» **Task brief**
Output each line of the data word for word, from the first through the line that holds "[utils/text_to_speech.py] (the Gemini-only", and leave off whatever follows.

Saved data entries
# # # #

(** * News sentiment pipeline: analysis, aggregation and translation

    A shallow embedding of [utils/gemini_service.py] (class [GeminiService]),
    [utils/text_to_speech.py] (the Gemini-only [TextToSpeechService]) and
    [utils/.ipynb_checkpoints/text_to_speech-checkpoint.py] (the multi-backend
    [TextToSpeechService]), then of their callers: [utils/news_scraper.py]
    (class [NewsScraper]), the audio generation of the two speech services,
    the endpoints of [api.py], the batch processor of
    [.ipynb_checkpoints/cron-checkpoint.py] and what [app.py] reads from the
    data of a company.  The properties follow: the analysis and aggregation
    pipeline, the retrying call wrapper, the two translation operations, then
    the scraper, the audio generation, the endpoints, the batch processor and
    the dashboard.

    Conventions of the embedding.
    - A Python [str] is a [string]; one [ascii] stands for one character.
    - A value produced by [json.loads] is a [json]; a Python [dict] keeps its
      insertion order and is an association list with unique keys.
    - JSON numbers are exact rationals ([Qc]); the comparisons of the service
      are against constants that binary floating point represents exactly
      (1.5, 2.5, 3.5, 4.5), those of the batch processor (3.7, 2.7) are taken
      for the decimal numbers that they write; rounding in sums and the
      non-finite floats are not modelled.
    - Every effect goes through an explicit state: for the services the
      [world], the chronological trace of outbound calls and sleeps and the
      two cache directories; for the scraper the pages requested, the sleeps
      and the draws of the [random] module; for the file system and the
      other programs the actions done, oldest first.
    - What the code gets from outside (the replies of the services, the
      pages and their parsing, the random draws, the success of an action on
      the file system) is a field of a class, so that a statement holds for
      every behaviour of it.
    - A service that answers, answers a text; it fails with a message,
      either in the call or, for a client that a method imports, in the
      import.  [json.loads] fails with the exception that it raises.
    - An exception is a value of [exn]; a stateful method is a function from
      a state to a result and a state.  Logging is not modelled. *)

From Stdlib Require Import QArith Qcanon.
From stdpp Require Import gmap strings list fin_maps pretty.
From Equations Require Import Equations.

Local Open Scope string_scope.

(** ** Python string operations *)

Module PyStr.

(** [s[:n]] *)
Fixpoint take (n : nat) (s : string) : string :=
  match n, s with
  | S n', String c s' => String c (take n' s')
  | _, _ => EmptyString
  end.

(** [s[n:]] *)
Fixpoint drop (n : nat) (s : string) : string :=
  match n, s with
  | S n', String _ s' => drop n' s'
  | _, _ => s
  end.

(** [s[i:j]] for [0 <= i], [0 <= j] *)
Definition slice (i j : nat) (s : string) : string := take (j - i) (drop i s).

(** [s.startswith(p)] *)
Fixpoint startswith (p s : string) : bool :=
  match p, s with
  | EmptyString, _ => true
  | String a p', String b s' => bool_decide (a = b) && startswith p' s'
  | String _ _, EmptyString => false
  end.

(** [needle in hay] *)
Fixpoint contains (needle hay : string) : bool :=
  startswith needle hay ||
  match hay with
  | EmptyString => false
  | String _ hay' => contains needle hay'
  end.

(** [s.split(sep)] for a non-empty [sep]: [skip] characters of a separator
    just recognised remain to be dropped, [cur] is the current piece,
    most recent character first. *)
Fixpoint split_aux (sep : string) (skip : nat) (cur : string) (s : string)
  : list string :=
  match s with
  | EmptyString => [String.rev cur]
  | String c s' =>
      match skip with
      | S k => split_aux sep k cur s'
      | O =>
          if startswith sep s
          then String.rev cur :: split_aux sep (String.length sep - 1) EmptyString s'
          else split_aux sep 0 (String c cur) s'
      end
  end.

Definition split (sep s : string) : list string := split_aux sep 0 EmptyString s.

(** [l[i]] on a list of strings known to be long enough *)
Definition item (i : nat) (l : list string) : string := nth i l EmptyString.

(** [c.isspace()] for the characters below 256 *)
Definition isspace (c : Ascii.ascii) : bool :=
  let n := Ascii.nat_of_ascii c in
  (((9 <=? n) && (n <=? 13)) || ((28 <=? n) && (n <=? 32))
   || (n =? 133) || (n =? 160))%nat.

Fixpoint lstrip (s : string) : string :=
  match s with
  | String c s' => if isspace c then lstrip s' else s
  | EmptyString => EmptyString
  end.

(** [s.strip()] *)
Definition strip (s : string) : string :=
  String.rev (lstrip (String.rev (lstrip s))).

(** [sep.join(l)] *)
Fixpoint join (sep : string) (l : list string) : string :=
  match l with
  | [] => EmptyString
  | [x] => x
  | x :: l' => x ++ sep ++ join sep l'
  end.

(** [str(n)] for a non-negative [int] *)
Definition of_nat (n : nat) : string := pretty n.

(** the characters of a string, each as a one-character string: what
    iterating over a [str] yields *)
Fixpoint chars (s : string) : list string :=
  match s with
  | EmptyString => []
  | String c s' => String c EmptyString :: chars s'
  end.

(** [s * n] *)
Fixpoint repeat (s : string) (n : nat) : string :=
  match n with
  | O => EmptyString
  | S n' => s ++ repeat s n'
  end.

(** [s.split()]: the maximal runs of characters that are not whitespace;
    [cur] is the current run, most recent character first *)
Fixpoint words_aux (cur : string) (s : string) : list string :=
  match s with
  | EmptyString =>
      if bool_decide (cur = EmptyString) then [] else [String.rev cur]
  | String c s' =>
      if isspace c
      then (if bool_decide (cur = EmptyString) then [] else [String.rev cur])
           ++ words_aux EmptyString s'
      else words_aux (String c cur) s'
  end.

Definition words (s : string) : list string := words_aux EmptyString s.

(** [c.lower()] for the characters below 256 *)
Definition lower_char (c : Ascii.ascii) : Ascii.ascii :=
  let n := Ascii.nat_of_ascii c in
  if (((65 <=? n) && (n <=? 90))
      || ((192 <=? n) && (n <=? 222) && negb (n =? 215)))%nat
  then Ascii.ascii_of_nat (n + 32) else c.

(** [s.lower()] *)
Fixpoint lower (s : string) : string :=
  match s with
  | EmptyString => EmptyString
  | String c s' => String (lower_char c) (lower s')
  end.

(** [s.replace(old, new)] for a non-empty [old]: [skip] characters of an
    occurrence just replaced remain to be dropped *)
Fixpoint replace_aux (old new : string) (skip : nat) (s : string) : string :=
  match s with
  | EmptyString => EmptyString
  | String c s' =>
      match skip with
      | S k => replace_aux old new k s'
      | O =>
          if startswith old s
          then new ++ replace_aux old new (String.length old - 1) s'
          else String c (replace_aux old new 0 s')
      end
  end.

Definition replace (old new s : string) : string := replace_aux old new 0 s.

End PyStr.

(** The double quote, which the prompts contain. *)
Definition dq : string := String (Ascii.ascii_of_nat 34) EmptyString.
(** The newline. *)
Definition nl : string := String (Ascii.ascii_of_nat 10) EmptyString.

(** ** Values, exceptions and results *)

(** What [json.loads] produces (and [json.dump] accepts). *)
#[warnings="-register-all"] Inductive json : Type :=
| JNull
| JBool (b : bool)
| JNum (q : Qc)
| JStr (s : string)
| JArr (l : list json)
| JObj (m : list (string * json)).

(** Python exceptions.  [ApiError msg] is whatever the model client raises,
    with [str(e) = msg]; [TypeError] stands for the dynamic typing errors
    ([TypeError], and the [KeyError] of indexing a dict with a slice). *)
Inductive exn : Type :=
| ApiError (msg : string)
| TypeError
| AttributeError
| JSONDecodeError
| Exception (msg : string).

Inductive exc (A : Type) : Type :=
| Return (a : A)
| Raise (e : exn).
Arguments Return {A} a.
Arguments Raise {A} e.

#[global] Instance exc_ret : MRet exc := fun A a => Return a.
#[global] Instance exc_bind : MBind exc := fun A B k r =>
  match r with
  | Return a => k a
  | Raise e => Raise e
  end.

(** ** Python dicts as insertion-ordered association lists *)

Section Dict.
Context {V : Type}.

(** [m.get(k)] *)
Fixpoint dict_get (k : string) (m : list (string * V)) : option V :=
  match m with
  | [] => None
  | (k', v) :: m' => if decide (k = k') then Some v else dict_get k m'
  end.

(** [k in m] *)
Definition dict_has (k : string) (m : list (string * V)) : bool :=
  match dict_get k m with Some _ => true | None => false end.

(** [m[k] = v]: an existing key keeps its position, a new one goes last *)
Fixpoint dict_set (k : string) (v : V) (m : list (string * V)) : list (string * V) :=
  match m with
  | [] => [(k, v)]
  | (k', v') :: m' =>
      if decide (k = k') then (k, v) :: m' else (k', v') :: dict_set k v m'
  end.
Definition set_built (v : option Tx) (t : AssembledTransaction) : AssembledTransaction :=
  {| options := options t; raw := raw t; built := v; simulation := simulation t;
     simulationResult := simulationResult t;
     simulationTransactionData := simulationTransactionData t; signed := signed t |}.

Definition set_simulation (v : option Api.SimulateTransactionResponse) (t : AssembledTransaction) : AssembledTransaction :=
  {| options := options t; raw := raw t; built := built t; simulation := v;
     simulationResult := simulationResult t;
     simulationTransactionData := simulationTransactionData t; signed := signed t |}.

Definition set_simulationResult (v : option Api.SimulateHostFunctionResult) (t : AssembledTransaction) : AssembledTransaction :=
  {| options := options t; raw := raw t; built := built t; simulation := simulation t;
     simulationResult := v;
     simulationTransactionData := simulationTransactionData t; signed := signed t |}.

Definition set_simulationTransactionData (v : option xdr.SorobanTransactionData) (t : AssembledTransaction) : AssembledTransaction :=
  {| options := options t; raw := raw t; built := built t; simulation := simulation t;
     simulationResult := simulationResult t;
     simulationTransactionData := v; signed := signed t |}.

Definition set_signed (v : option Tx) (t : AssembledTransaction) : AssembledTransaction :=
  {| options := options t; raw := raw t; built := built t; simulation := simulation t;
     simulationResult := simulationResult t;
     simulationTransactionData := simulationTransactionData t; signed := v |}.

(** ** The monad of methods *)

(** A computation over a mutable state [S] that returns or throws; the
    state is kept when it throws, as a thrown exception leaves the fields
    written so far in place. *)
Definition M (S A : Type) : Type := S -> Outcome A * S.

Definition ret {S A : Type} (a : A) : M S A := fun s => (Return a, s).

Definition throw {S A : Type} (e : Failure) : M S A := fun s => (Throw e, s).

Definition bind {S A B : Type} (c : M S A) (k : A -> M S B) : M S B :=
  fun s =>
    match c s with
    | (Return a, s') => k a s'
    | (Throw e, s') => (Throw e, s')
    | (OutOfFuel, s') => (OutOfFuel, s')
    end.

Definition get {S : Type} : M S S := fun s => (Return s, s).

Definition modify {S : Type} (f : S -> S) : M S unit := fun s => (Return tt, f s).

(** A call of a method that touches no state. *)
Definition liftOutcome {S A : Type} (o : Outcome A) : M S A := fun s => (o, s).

# # # #

» **Exercise answer**
(** * News sentiment pipeline: analysis, aggregation and translation

    A shallow embedding of [utils/gemini_service.py] (class [GeminiService]),
    [utils/text_to_speech.py] (the Gemini-only [TextToSpeechService]) and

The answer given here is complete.